▶ **What is being asked**: Where does the word "LOGOUT" show up in the data? Please find each such line and copy it.

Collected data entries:
(* ===== verification/Validators.v ===== *)
(** * Validators: the checks a parsed message passes before it is dispatched

    [basic_validator.cpp], [transition_validator.cpp], [semantic_validator.cpp] and
    [confirmator.cpp], with the client states of [client.h].  A validator returns
    the reply code of the refusal, or [None] for the [nullptr] that accepts. *)

From S2P Require Import Prelude Text Protocol.

(** [client::State] *)
Inductive State := connected | logged | processing.
#[global] Instance State_eq_dec : EqDecision State.
Proof. solve_decision. Defined.

Section validators.
Context `{Protocol}.
Implicit Types (req : message) (st : State).

(** [req.command() == CMD] *)
Definition is_command req (c : commands.t) : bool :=
  bool_decide (command req = command_text c).

(** [basic_validator::validate] *)
Definition basic_validate req : option responses.t :=
  if negb (have_header req headers.CommandId)
  then Some responses.CMDID_HDR_REQUIRED
  else None.

(** [transition_validator::validate] *)
Definition transition_validate req st : option responses.t :=
  match st with
  | connected =>
      if negb (is_command req commands.SIGNIN)
         && negb (is_command req commands.SIGNUP)
      then Some responses.INVALID_CMD_WHILE_IN_CONN_STATE else None
  | logged =>
      if negb (is_command req commands.PUSH_FILES)
         && negb (is_command req commands.DELETE_ACCOUNT)
         && negb (is_command req commands.LOGOUT)
      then Some responses.INVALID_CMD_WHILE_IN_LOGGED_STATE else None
  | processing =>
      if negb (is_command req commands.DELETE_ACCOUNT)
         && negb (is_command req commands.LOGOUT)
         && negb (is_command req commands.QUERRY)
         && negb (is_command req commands.REPLY)
      then Some responses.INVALID_CMD_WHILE_IN_PROCESSING_STATE else None
  end.

Definition validateAuthentication req : option responses.t :=
  if negb (have_header req headers.Nickname)
  then Some responses.NICKNAME_HDR_REQUIRED
  else if negb (have_header req headers.Password)
  then Some responses.PASSWORD_HDR_REQUIRED
  else None.

Definition validatePushFiles req : option responses.t :=
  if have_header req headers.ContentLength then
    if negb (have_header req headers.ContentType)
    then Some responses.CONTENT_TYPE_HDR_REQUIRED
    else if negb (isValidContentTypeFormat (header req headers.ContentType))
    then Some responses.CONTENT_TYPE_UNSUPPORTED
    else None
  else None.

(** [QuerryType == querries::X]: the code compares the name of the header, except
    for [ADD_FILE], where it compares the header's value [QuerryType_]. *)
Definition QuerryType_is (q : querries.t) : bool :=
  bool_decide (header_text headers.QuerryType = querry_text q).

Definition validateQuerry req : option responses.t :=
  if negb (have_header req headers.QuerryType)
  then Some responses.QUERRY_TYPE_HDR_REQUIRED
  else
    let QuerryType_ := header req headers.QuerryType in
    if (QuerryType_is querries.DOWNLOAD_FILE || QuerryType_is querries.REMOVE_PATH
        || QuerryType_is querries.RENAME_PATH
        || bool_decide (QuerryType_ = querry_text querries.ADD_FILE))
       && negb (have_header req headers.FileName)
    then Some responses.FILE_NAME_HDR_REQUIRED
    else if QuerryType_is querries.DOWNLOAD_FILE
            && negb (have_header req headers.FileOwner)
    then Some responses.FILE_OWNER_HDR_REQUIRED
    else if QuerryType_is querries.DOWNLOAD_FILE
            && negb (have_header req headers.SslVersion)
    then Some responses.SSL_VERSION_HDR_REQUIRED
    else if QuerryType_is querries.DOWNLOAD_FILE
            && negb (IsSslVersionValid (header req headers.SslVersion))
    then Some responses.INVALID_SSL_VERSION
    else if QuerryType_is querries.RENAME_PATH
            && negb (have_header req headers.FileNewName)
    then Some responses.FILE_NEW_NAME_HDR_REQUIRED
    else None.

(** [semantic_validator::validateReply]; private, and never called. *)
Definition validateReply req : option responses.t :=
  if negb (have_header req headers.ReplyCode)
  then Some responses.RPL_CODE_HDR_REQUIRED
  else if bool_decide (header req headers.ReplyCode
                       = response_text responses.DOWNLOAD_FILE_QUERRY_APPROVED)
          && negb (have_header req headers.FileSize)
  then Some responses.FILE_SIZE_HDR_REQUIRED
  else None.

(** [semantic_validator::validate] *)
Definition semantic_validate req : option responses.t :=
  if is_command req commands.SIGNIN || is_command req commands.SIGNUP
  then validateAuthentication req
  else if is_command req commands.PUSH_FILES then validatePushFiles req
  else if is_command req commands.QUERRY then validateQuerry req
  else None.

(** [confirmator::confirm]; [None] is the [nullptr] of the last line. *)
Definition confirm req : option responses.t :=
  if is_command req commands.SIGNIN then Some responses.SIGNIN_CMD_ACCEPTED
  else if is_command req commands.SIGNUP then Some responses.SIGNUP_CMD_ACCEPTED
  else if is_command req commands.DELETE_ACCOUNT
  then Some responses.DELETE_ACCOUNT_CMD_ACCEPTED
  else if is_command req commands.LOGOUT then Some responses.LOGOUT_CMD_ACCEPTED
  else if is_command req commands.PUSH_FILES
  then Some responses.PUSH_FILES_CMD_ACCEPTED
  else if is_command req commands.QUERRY then Some responses.QUERRY_CMD_ACCEPTED
  else None.

(** ** Specification *)

(** The commands each state admits. *)
Definition allowed_commands st : list commands.t :=
  match st with
  | connected => [commands.SIGNIN; commands.SIGNUP]
  | logged => [commands.PUSH_FILES; commands.DELETE_ACCOUNT; commands.LOGOUT]
  | processing =>
      [commands.DELETE_ACCOUNT; commands.LOGOUT; commands.QUERRY; commands.REPLY]
  end.
End validators.

Section theorems.
Context `{ProtocolLaws}.
Implicit Types (req : message) (st : State).

Lemma is_command_spec req c :
  is_command req c = true ↔ command req = command_text c.
Proof. apply bool_decide_eq_true. Qed.

Lemma is_command_text req c c' :
  command req = command_text c →
  is_command req c' = bool_decide (c = c').
Proof.
  intros E. unfold is_command. rewrite E. apply bool_decide_ext.
  split; [apply command_text_inj|by intros ->].
Qed.

Lemma QuerryType_is_false q : QuerryType_is q = false.
Proof. apply bool_decide_eq_false_2, header_not_querry. Qed.

Lemma transition_validate_allowed req st :
  transition_validate req st = None ↔
  ∃ c, c ∈ allowed_commands st ∧ command req = command_text c.
Proof.
  unfold transition_validate, allowed_commands.
  destruct st;
    repeat match goal with
    | |- context[is_command req ?c] =>
        let E := fresh "E" in destruct (is_command req c) eqn:E;
        [apply is_command_spec in E | apply bool_decide_eq_false in E]
    end; cbn; (split; [intros|intros (c & Hc & E')]);
    try done;
    try (eexists; split; [|eassumption]; set_solver);
    rewrite ?elem_of_cons, ?elem_of_nil in Hc; naive_solver.
Qed.

(** What the semantic validator demands of each command. *)
Definition required_headers req (c : commands.t) : Prop :=
  match c with
  | commands.SIGNIN | commands.SIGNUP =>
      have_header req headers.Nickname = true
      ∧ have_header req headers.Password = true
  | commands.PUSH_FILES =>
      have_header req headers.ContentLength = true →
      have_header req headers.ContentType = true
      ∧ isValidContentTypeFormat (header req headers.ContentType) = true
  | commands.QUERRY =>
      have_header req headers.QuerryType = true
      ∧ (header req headers.QuerryType = querry_text querries.ADD_FILE →
         have_header req headers.FileName = true)
  | _ => True
  end.

Lemma validateAuthentication_None req :
  validateAuthentication req = None ↔
  have_header req headers.Nickname = true ∧ have_header req headers.Password = true.
Proof.
  unfold validateAuthentication.
  destruct (have_header req headers.Nickname), (have_header req headers.Password);
    cbn; naive_solver.
Qed.

Lemma validatePushFiles_None req :
  validatePushFiles req = None ↔ required_headers req commands.PUSH_FILES.
Proof.
  unfold validatePushFiles. cbn.
  destruct (have_header req headers.ContentLength); [|naive_solver].
  destruct (have_header req headers.ContentType); cbn; [|naive_solver].
  destruct (isValidContentTypeFormat _); cbn; naive_solver.
Qed.

Lemma validateQuerry_None req :
  validateQuerry req = None ↔ required_headers req commands.QUERRY.
Proof.
  unfold validateQuerry. rewrite !QuerryType_is_false. cbn.
  destruct (have_header req headers.QuerryType); cbn; [|naive_solver].
  case_bool_decide; destruct (have_header req headers.FileName); cbn; naive_solver.
Qed.

Lemma semantic_validate_None req c :
  command req = command_text c →
  semantic_validate req = None ↔ required_headers req c.
Proof.
  intros E. unfold semantic_validate. rewrite !(is_command_text _ _ _ E).
  destruct c; cbn; try done; first
    [apply validateAuthentication_None|apply validatePushFiles_None
    |apply validateQuerry_None].
Qed.

(** C30. The transition and the semantic validator together admit a request
    exactly when its command is one the client's state allows and the request
    has the headers the semantic validator demands of that command. *)
Theorem admission_spec req st :
  transition_validate req st = None ∧ semantic_validate req = None ↔
  ∃ c, c ∈ allowed_commands st ∧ command req = command_text c
       ∧ required_headers req c.
Proof.
  rewrite transition_validate_allowed. split.
  - intros [(c & Hc & E) Hs]. exists c. by rewrite (semantic_validate_None _ _ E) in Hs.
  - intros (c & Hc & E & Hr). split; [by exists c|]. by apply (semantic_validate_None _ _ E).
Qed.

Lemma confirm_text req c :
  command req = command_text c →
  confirm req =
    match c with
    | commands.SIGNIN => Some responses.SIGNIN_CMD_ACCEPTED
    | commands.SIGNUP => Some responses.SIGNUP_CMD_ACCEPTED
    | commands.DELETE_ACCOUNT => Some responses.DELETE_ACCOUNT_CMD_ACCEPTED
    | commands.LOGOUT => Some responses.LOGOUT_CMD_ACCEPTED
    | commands.PUSH_FILES => Some responses.PUSH_FILES_CMD_ACCEPTED
    | commands.QUERRY => Some responses.QUERRY_CMD_ACCEPTED
    | _ => None
    end.
Proof.
  intros E. unfold confirm. rewrite !(is_command_text _ _ _ E). by destruct c.
Qed.

(** The confirmation sent for a request that passed the transition check is
    never the null pointer, except for a REPLY, which is not confirmed. *)
Lemma confirm_admitted req st :
  transition_validate req st = None →
  is_command req commands.REPLY = false →
  is_Some (confirm req).
Proof.
  rewrite transition_validate_allowed. intros (c & Hc & E) HR.
  rewrite (is_command_text _ _ _ E), bool_decide_eq_false in HR.
  rewrite (confirm_text _ _ E).
  destruct st; cbn in Hc; repeat (apply elem_of_cons in Hc as [->|Hc]);
    first [by apply elem_of_nil in Hc|by destruct HR|by eexists].
Qed.

(** The semantic validator admits a download, a removal or a renaming query
    that carries nothing but its type: the checks on the file name, the owner, the
    SSL version and the new name are never reached, because they compare the name
    of the header with the query types instead of its value. *)
Theorem querry_checks_unreachable req q :
  q ≠ querries.ADD_FILE →
  have_header req headers.QuerryType = true →
  header req headers.QuerryType = querry_text q →
  (∀ h, h ≠ headers.QuerryType → have_header req h = false) →
  validateQuerry req = None.
Proof.
  intros Hq Hh E _. apply validateQuerry_None. cbn. split; [done|].
  rewrite E. by intros ?%querry_text_inj.
Qed.
End theorems.

(** ** Witnesses *)

Definition signin_message : sample_message :=
  mk_message (lit "SIGNIN")
    [(headers.CommandId, lit "1"); (headers.Nickname, lit "ann");
     (headers.Password, lit "pw")] [].

Lemma admission_spec_witness :
  transition_validate (H := sample_protocol) signin_message connected = None
  ∧ semantic_validate (H := sample_protocol) signin_message = None.
Proof.
  apply (admission_spec (H := sample_protocol) (H0 := sample_protocol_laws)).
  exists commands.SIGNIN. repeat split; try reflexivity. by left.
Defined.

Definition bare_download : sample_message :=
  mk_message (lit "QUERRY") [(headers.QuerryType, lit "DownloadFile")] [].

Lemma querry_checks_unreachable_witness :
  validateQuerry (H := sample_protocol) bare_download = None.
Proof.
  apply (querry_checks_unreachable (H := sample_protocol) (H0 := sample_protocol_laws)
           bare_download querries.DOWNLOAD_FILE); try reflexivity; try discriminate.
  intros [] E; first [reflexivity|by destruct E].
Defined.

▶ **Your response**:
         && negb (is_command req commands.LOGOUT)
         && negb (is_command req commands.LOGOUT)
  else if is_command req commands.LOGOUT then Some responses.LOGOUT_CMD_ACCEPTED
  | logged => [commands.PUSH_FILES; commands.DELETE_ACCOUNT; commands.LOGOUT]
      [commands.DELETE_ACCOUNT; commands.LOGOUT; commands.QUERRY; commands.REPLY]
    | commands.LOGOUT => Some responses.LOGOUT_CMD_ACCEPTED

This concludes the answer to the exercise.